The third commissioner was a New York investment banker who had doubled his family fortune in ten legendary years on Wall Street and served his country for the next ten as a diplomatic trouble shooter in the Near East. He was still a formidable welterweight boxer and—to the dismay of the first commissioner—could speak Arabic, Turkish, and Court Persian. Alone on the current Commission, he had thought it his duty to master what he could of nuclear physics and its mathematical tools. Diffidently he said: "That's a tough one, Dan. But I don't see what choice we had or have. Our policy, arrived at in the best interests of the national security, is to 'classify all A.E.C. data to the extent required to prevent it from being of use to potential enemies of the United States.' It's broad, I grant you. But the demands of national security won't be satisfied with anything narrower."

"Neither will Congress," said the second commissioner.
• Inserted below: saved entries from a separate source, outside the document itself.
(* ===== verification/Replan.v ===== *)
(** * Revision of a plan: apps/runtime/src/planner/replanCoordinator.ts

    The coordinator records the decisions of the planner and replaces the plan of a
    run by a new proposal, of which some steps may keep the success of the old
    plan.  It reads the projection and the journal, and everything that it does
    is one commit after the head that the request names.

    The identities of an admitted proposal are asked for by kind and key
    ([plan_id]); those of the entries and the commit by the number of the call
    ([createId]).  The objects of the projection that are compared as texts have
    the property order of the contract, in which they were journaled. *)

From S2P Require Import Prelude Js JsOps Json CanonicalJson Plan Subagent Session SessionReducer SessionEntry SessionCommit SessionPort JournalDrafts DagScheduler PlanValidator.
Local Open Scope Z_scope.

(** The action is the value that was given: an array of one name passes as well. *)
Record PlannerDecisionV1 := {
  dc_action : jsval;
  dc_reasonCode : string;
  dc_stepId : option string;
  dc_attemptId : option string;
}.
Record ReplanStepReuseV1 := { ru_proposalKey : string; ru_priorStepId : string; ru_nextInputDigest : string }.
Record ReplanRequestV1 := {
  rq_sessionId : string;
  rq_parentRunId : string;
  rq_planId : string;
  rq_expectedRevision : Z;
  rq_expectedPlanRevision : Z;
  rq_proposal : jsval;
  rq_reuse : jsval;
}.
Inductive ReplanResultV1 :=
| replan_applied (planId : string) (previousRevision revision : Z) (reusedStepIds newStepIds : list string)
| replan_no_progress (occurrences : Z)
| replan_blocked (occurrences : Z).

(** [exactKeys]: as many keys as names, and every name a key. *)
Definition exact_keys (value : jsobj) (names : list string) : bool :=
  Nat.eqb (length value) (length names) && forallb (hasOwn value) names.

(** ** Decisions *)

Definition is_one_of (v : jsval) (names : list string) : bool := existsb (is_str v) names.

Definition validatePlannerDecisionV1 `{JsEngine} (input : jsval) : res PlannerDecisionV1 :=
  o ← match input with JObj o => Ok o | _ => Err "PLANNER_DECISION_INVALID" end;
  let action := o .: "action" in
  let stepId := o .: "stepId" in
  let attemptId := o .: "attemptId" in
  fail_if (existsb (λ k, negb (memb k ["action"; "reasonCode"; "stepId"; "attemptId"]%string)) (keys o)
           || negb (hasOwn o "action") || negb (hasOwn o "reasonCode")
           || negb (memb (js_String action) ["retry"; "continue"; "fresh_worker"; "replan"; "ask_user"]%string)
           || negb (safeId (o .: "reasonCode"))
           || (negb (is_undef stepId) && negb (safeId stepId))
           || (negb (is_undef attemptId) && negb (safeId attemptId))) "PLANNER_DECISION_INVALID";;
  fail_if ((is_one_of action ["retry"; "continue"; "fresh_worker"]%string && (is_undef stepId || is_undef attemptId))
           || (is_one_of action ["replan"; "ask_user"]%string && (negb (is_undef stepId) || negb (is_undef attemptId))))
    "PLANNER_DECISION_INVALID";;
  Ok {| dc_action := action; dc_reasonCode := js_str (o .: "reasonCode");
        dc_stepId := opt js_str stepId; dc_attemptId := if is_undef stepId then None else opt js_str attemptId |}.
Lemma new_journal : journal_ok sid (cs ++ [c]).
Proof. apply journal_ok_snoc; [by apply kp_journals with t|done]. Qed.
Lemma new_revision : sc_expectedRevision c = Z.of_nat (length cs).
Proof. apply (journal_revisions sid _ new_journal). by rewrite lookup_app_r, Nat.sub_diag by done. Qed.
Lemma new_sequence i e : sc_entries c !! i = Some e → en_sequence e = Z.of_nat (length (commit_entries cs) + i) + 1.
Proof.
  intros He. destruct (journal_order _ _ Hred) as (Hseq & _).
  destruct (Hseq (length (commit_entries cs) + i)%nat e) as [-> _]; [|done]. rewrite lookup_app_r by lia.
  by replace (_ + i - _)%nat with i by lia.
Qed.

Lemma commit_admitted_new : commit_admitted (commit_row c) t = true.
Proof.
  destruct (commit_fields_ok _ _ (ex_commit _ _ _ Hex)) as (Hpos & Hne & _).
  assert (0 < first_sequence c ∧ first_sequence c ≤ last_sequence c) as [Hf Hl].
  { assert (0 < length (sc_entries c))%nat as Hn by (clear -Hne; destruct (sc_entries c); [done|cbn; lia]).
    destruct (lookup_lt_is_Some_2 (sc_entries c) 0) as [e He]; [done|].
    destruct (lookup_lt_is_Some_2 (sc_entries c) (pred (length (sc_entries c)))) as [x Hx]; [lia|].
    unfold first_sequence, last_sequence. rewrite last_lookup, Hx, head_lookup, He. cbn.
    rewrite (new_sequence 0 e He), (new_sequence _ x Hx). lia. }
  unfold commit_admitted. cbn [cm_revision cm_first_sequence cm_last_sequence cm_session_id cm_commit_id cm_idempotency_key commit_row].
  rewrite !(proj2 (Z.ltb_lt _ _)), (proj2 (Z.leb_le _ _)) by lia. cbn [andb]. apply negb_true_iff.
  rewrite existsb_conj, (kp_commits _ _ Hkept). apply existsb_false, Forall_fmap, Forall_forall. intros y Hy.
  unfold compose. cbn [cm_revision cm_commit_id cm_idempotency_key commit_row].
  rewrite Forall_forall in Hfresh. destruct (Hfresh y Hy) as [Hid Hkey]. rewrite !bool_decide_eq_false_2, !orb_false_r by done.
  apply list_elem_of_lookup in Hy as [i Hi]. apply Z.eqb_neq. rewrite new_revision.
  rewrite (journal_revisions sid cs (kp_journals _ _ Hkept _) i y Hi). apply lookup_lt_Some in Hi. lia.
Qed.

Lemma rows_new : (row_of <$> journal_pairs cs) ++ entry_rows c = row_of <$> journal_pairs (cs ++ [c]).
Proof.
  rewrite <-(journal_rows sid cs), <-(journal_rows sid (cs ++ [c])) by first [apply kp_journals with t; done | apply new_journal].
  rewrite bind_app. cbn. by rewrite app_nil_r.
Qed.
Lemma rows_of_entries (A : Type) (f : EntryRow → A) (g : SessionEntryV3 → A) js :
  Forall (commit_ok sid) js → (∀ p, f (row_of p) = g p.1) → f <$> (row_of <$> journal_pairs js) = g <$> commit_entries js.
Proof.
  intros Hall Hfg. rewrite <-list_fmap_compose. rewrite <-(fst_zip (commit_entries js) (commit_values js)) by by rewrite (journal_lengths sid).
  fold (journal_pairs js). rewrite <-list_fmap_compose. apply list_fmap_ext. intros i p _. apply Hfg.
Qed.
Lemma insert_entries_new t0 :
  insert_entries (entry_rows c) (within t0 (add_commit (commit_row c) t))
    = (Ok tt, within t0 (add_entries (entry_rows c) (add_commit (commit_row c) t))).
Proof.
  destruct (commit_fields_ok _ _ (ex_commit _ _ _ Hex)) as (Hpos & Hne & Hlen & Hall & _).
  pose proof (jo_commits _ _ new_journal) as Hcommits.
  destruct (journal_order _ _ Hred) as (Hseq & _ & Hids & _). rewrite <-(commit_entries_one c), <-commit_entries_app in Hids, Hseq.
  apply (insert_entries_within sid (sc_expectedRevision c + 1)).
  - unfold entry_rows. rewrite zip_with_row. apply Forall_fmap, Forall_forall. intros [e v] Hp. unfold compose, row_of. cbn [fst snd entry_row er_session_id er_sequence er_revision].
    apply list_elem_of_lookup in Hp as [i Hp]. apply lookup_zip_with_Some in Hp as (e' & v' & [= <- <-] & He & _).
    rewrite (new_sequence i e He). rewrite Forall_lookup in Hall. destruct (Hall _ _ He). split_and!; [done|lia|done].
  - lia.
  - cbn [tb_commits add_commit]. rewrite existsb_app. apply orb_true_iff. right. cbn [existsb commit_row cm_session_id cm_revision].
    unfold in_session. cbn [cm_session_id]. by rewrite bool_decide_eq_true_2, Z.eqb_refl by done.
  - cbn [tb_entries add_commit]. rewrite (kp_entries _ _ Hkept), rows_new, (rows_of_entries _ _ en_sequence) by done.
    apply NoDup_alt. intros i j x Hi Hj. rewrite list_lookup_fmap in Hi, Hj.
    apply fmap_Some in Hi as (e1 & Hi & ->), Hj as (e2 & Hj & Heq). apply Hseq in Hi as [Hi _], Hj as [Hj _]. lia.
  - cbn [tb_entries add_commit]. by rewrite (kp_entries _ _ Hkept), rows_new, (rows_of_entries _ _ en_entryId).
Qed.

Lemma entry_rows_session : Forall (λ row, er_session_id row = sid) (entry_rows c).
Proof.
  destruct (commit_fields_ok _ _ (ex_commit _ _ _ Hex)) as (_ & _ & _ & Hall & _).
  unfold entry_rows. rewrite zip_with_row. apply Forall_fmap, Forall_forall. intros [e v] [i Hp]%list_elem_of_lookup.
  apply lookup_zip_with_Some in Hp as (e' & v' & [= <- <-] & He & _). rewrite Forall_lookup in Hall. by apply (Hall i).
Qed.
Lemma projection_positive : 0 < sn_revision (pj_snapshot pj) ∧ 0 < sn_sequence (pj_snapshot pj).
Proof.
  destruct (commit_fields_ok _ _ (ex_commit _ _ _ Hex)) as (Hpos & Hne & _ & Hall & _).
  destruct (journal_order _ _ Hred) as (_ & _ & _ & -> & e & He & ->). rewrite last_app in He.
  destruct (last (sc_entries c)) as [x|] eqn:Hx; [|by apply last_None in Hx]. injection He as <-.
  rewrite last_lookup in Hx. rewrite Forall_lookup in Hall. destruct (Hall _ _ Hx) as [_ ->].
  apply lookup_lt_Some in Hx. rewrite length_app. lia.
Qed.

Definition appended : Tables := add_session (projection_row sid pj) (add_entries (entry_rows c) (add_commit (commit_row c) t)).
Lemma kept_appended : kept appended (put_journal sid (cs ++ [c]) K).
Proof.
  pose proof (projection_rows_put (projection_row sid pj) (tb_sessions t)) as [Hput Hother].
  change (sr_session_id (projection_row sid pj)) with sid in Hput, Hother.
  split; unfold put_journal.
  - by apply kp_metadata in Hkept.
  - intros s. cbn [tb_sessions appended add_session add_entries add_commit]. case_decide as Hs.
    + subst s. rewrite Hput.
      * unfold session_rows. destruct (cs ++ [c]) eqn:E; [by destruct cs|]. cbn [is_nil]. rewrite <-E.
        by rewrite commit_entries_app, commit_entries_one, Hred.
      * rewrite (kp_sessions _ _ Hkept). unfold session_rows. destruct (is_nil cs), (reduceSessionEntriesV3 (commit_entries cs)); cbn; lia.
    + rewrite Hother by done. by apply kp_sessions.
  - intros s. cbn [tb_commits appended add_session add_entries add_commit]. rewrite List.filter_app, (kp_commits _ _ Hkept).
    cbn [List.filter]. unfold in_session. cbn [cm_session_id commit_row]. case_decide as Hs.
    + subst s. rewrite bool_decide_eq_true_2, fmap_app by done. done.
    + rewrite bool_decide_eq_false_2 by auto. by rewrite app_nil_r.
  - intros s. cbn [tb_entries appended add_session add_entries add_commit]. rewrite List.filter_app, (kp_entries _ _ Hkept).
    pose proof entry_rows_session as Hall. case_decide as Hs.
    + subst s. rewrite <-rows_new. f_equal. induction Hall as [|row rows Hrow _ IH]; [done|]. cbn [List.filter].
      unfold in_session at 1. rewrite bool_decide_eq_true_2 by done. by f_equal.
    + rewrite <-(app_nil_r (_ <$> _)) at 2. f_equal. induction Hall as [|row rows Hrow _ IH]; [done|]. cbn [List.filter].
      unfold in_session at 1. by rewrite bool_decide_eq_false_2 by congruence.
  - intros s. case_decide as Hs; [subst s; apply new_journal|by apply kp_journals with t].
  - intros s. case_decide as Hs; [apply distinct_snoc; [by apply (kp_distinct t)|done]|by apply (kp_distinct t)].
Qed.
End New.

Lemma kept_ext t K K' : (∀ s, K' s = K s) → kept t K → kept t K'.
Proof. intros HK [H1 H2 H3 H4 H5 H6]. split; [done| | | | |]; intros s; rewrite HK; auto. Qed.

(** ** Appends *)

Section Append.
Context `{SqliteLaws}.
Context (inject : SqliteSessionJournalFaultPointV3 → res unit).

(** No fault, and SQLite takes the transaction. *)
Definition quiet : Prop := begin_immediate = Ok tt ∧ commit_result = Ok tt ∧ ∀ point, inject point = Ok tt.

(** The outcome of the statements of a transaction, and of the operation. *)
Definition transaction_outcome (K : string → list SessionCommitV3) (t : Tables) (c : SessionCommitV3)
    (o : res SessionCommitReceiptV3 * Connection) : Prop :=
  match o with
  | (Ok receipt, s) => ∃ cs t', journal_append (K (sc_sessionId c)) c = Ok (receipt, cs) ∧ s = idle t' ∧
      kept t' (put_journal (sc_sessionId c) cs K)
  | (Err code, s) => (∃ t', s = within t t') ∧ (quiet → journal_append (K (sc_sessionId c)) c = Err code)
  end.
Lemma outcome_fail {A} K t t' c (m : Sq A) (k : A → Sq SessionCommitReceiptV3) code :
  m (within t t') = (Err code, within t t') → (quiet → journal_append (K (sc_sessionId c)) c = Err code) →
  transaction_outcome K t c ((m ≫= k) (within t t')).
Proof. intros Hm Hq. rewrite (sq_fail _ _ _ _ _ Hm). split; [by eexists|done]. Qed.
Lemma commit_within t t' :
  exec_commit (within t t') = match commit_result with Ok _ => (Ok tt, idle t') | Err code => (Err code, within t t') end.
Proof. unfold exec_commit. by destruct commit_result as [[]|]. Qed.


Lemma fault_outcome K t t' c point (k : unit → Sq SessionCommitReceiptV3) :
  transaction_outcome K t c (k tt (within t t')) →
  transaction_outcome K t c ((SqliteStore.lift (inject point) ≫= k) (within t t')).
Proof.
  destruct (inject point) as [[]|code] eqn:Hi; [done|]. intros _. split; [by eexists|].
  intros (_ & _ & Hq). by rewrite Hq in Hi.
Qed.
Lemma append_new_outcome K t c pj :
  kept t K → extends (sc_sessionId c) (K (sc_sessionId c)) c → Forall (unrelated c) (K (sc_sessionId c)) →
  reduceSessionEntriesV3 (commit_entries (K (sc_sessionId c)) ++ sc_entries c) = Ok pj →
  journal_append (K (sc_sessionId c)) c = Ok (sessionCommitReceiptV3 c false, K (sc_sessionId c) ++ [c]) →
  transaction_outcome K t c (
    (insert_commit (commit_row c);; SqliteStore.lift (inject after_commit_row);;
     insert_entries (entry_rows c);; SqliteStore.lift (inject after_entries);;
     upsert_session (projection_row (sc_sessionId c) pj);; SqliteStore.lift (inject after_projection);;
     SqliteStore.lift (inject before_transaction_commit);; exec_commit;; mret (sessionCommitReceiptV3 c false)) (within t t)).
Proof.
  intros Hk Hex Hf Hred Hspec.
  erewrite sq_step by by apply insert_commit_within, (commit_admitted_new K t c pj).
  apply fault_outcome. erewrite sq_step by by apply (insert_entries_new K t c pj).
  destruct (projection_positive K c pj Hex Hred) as [Hrev Hseq].
  apply fault_outcome. erewrite sq_step by by apply upsert_session_within. fold (appended t c pj).
  do 2 apply fault_outcome. pose proof (commit_within t (appended t c pj)) as Hcommit. destruct commit_result as [[]|code] eqn:Hcr.
  - rewrite (sq_step _ _ _ _ _ Hcommit). exists (K (sc_sessionId c) ++ [c]), (appended t c pj).
    split_and!; [done..|]. by apply kept_appended.
  - eapply outcome_fail; [exact Hcommit|]. intros (_ & Hq & _). by rewrite Hq in Hcr.
Qed.
Lemma rollback_outcome {A} (m : Sq A) t :
  match m (within t t) with
  | (Ok a, s) => or_rollback m (within t t) = (Ok a, s)
  | (Err code, s) => ∀ t', s = within t t' → or_rollback m (within t t) = (Err code, idle t)
  end.
Proof. unfold or_rollback. destruct (m (within t t)) as [[a|code] s]; [done|]. by intros t' ->. Qed.

Lemma appendExclusive_outcome K t c :
  kept t K → commit_ok (sc_sessionId c) c →
  match appendExclusive inject c (idle t) with
  | (Ok receipt, s) => ∃ cs t', journal_append (K (sc_sessionId c)) c = Ok (receipt, cs) ∧ s = idle t' ∧
      kept t' (put_journal (sc_sessionId c) cs K)
  | (Err code, s) => s = idle t ∧ (quiet → journal_append (K (sc_sessionId c)) c = Err code)
  end.
Proof.
  intros Hk Hc. unfold appendExclusive. erewrite sq_step by done.
  destruct begin_immediate as [[]|code] eqn:Hb.
  2:{ erewrite sq_fail; [split; [done|]|unfold exec_begin; cbn; by rewrite Hb]. intros (Hq & _). by rewrite Hq in Hb. }
  erewrite (sq_step _ _ tt _ (within t t)) by (unfold exec_begin; cbn; by rewrite Hb).
  match goal with |- context [or_rollback ?m] => set (body := m); pose proof (rollback_outcome body t) as Hroll end.
  assert (transaction_outcome K t c (body (within t t))) as Hbody.
  { assert (journal_append (K (sc_sessionId c)) c = journal_append (K (sc_sessionId c)) c) as Hspec by done.
    unfold journal_append at 1 in Hspec. unfold body. pose proof (findDuplicate_kept K t (within t t) Hk eq_refl c) as Hdup.
    pose proof (findDuplicate_spec (K (sc_sessionId c)) c) as Hcase.
    destruct (Jsonl.findDuplicate _ c) as [[x|]|code] eqn:Hfind; cbn [mbind res_bind] in Hspec.
    - rewrite (sq_step _ _ _ _ _ Hdup). pose proof (commit_within t t) as Hcommit. destruct commit_result as [[]|code] eqn:Hcr.
      + rewrite (sq_step _ _ _ _ _ Hcommit). exists (K (sc_sessionId c)), t. split_and!; [done..|].
        apply (kept_ext _ K); [|done]. intros s. unfold put_journal. by case_decide; subst.
      + eapply outcome_fail; [exact Hcommit|]. intros (_ & Hq & _). by rewrite Hq in Hcr.
    - rewrite (sq_step _ _ _ _ _ Hdup). erewrite sq_step by by apply session_row_kept with t.
      rewrite (head_kept K t Hk).
      destruct (assertSessionCommitAgainstHeadV3 c _) as [[]|code] eqn:Hhead; cbn [mbind res_bind] in Hspec;
        [|eapply outcome_fail; [done|done]].
      erewrite sq_lift by done. erewrite sq_step by by apply loadAllEntries_kept with t.
      destruct (reduceSessionEntriesV3 _) as [pj|code] eqn:Hred; cbn [mbind res_bind] in Hspec; [|eapply outcome_fail; [done|done]].
      erewrite sq_lift by done. apply append_new_outcome; try done. split; [done|done|by rewrite Hred].
    - eapply outcome_fail; [exact Hdup|done]. }
  destruct (body (within t t)) as [[receipt|code] s]; rewrite ?Hroll.
  - exact Hbody.
  - destruct Hbody as [(t' & Hs) Hq]. by rewrite (Hroll t' Hs).
Qed.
"Neither will the voters," grunted the chairman. "Dan, we'll just have to leave that one in your lap for you to lick as an administrative problem—within the limits of our policy. Just a suggestion: what about setting up a special classifications-review unit charged with checking the point-of-origin classifications on new data under a directive to declassify or down classify whenever possible? You'd be able to keep a single unit here in Washington under your thumb easier than the assorted managers and directors out in the field. About how much would an outfit like that cost?"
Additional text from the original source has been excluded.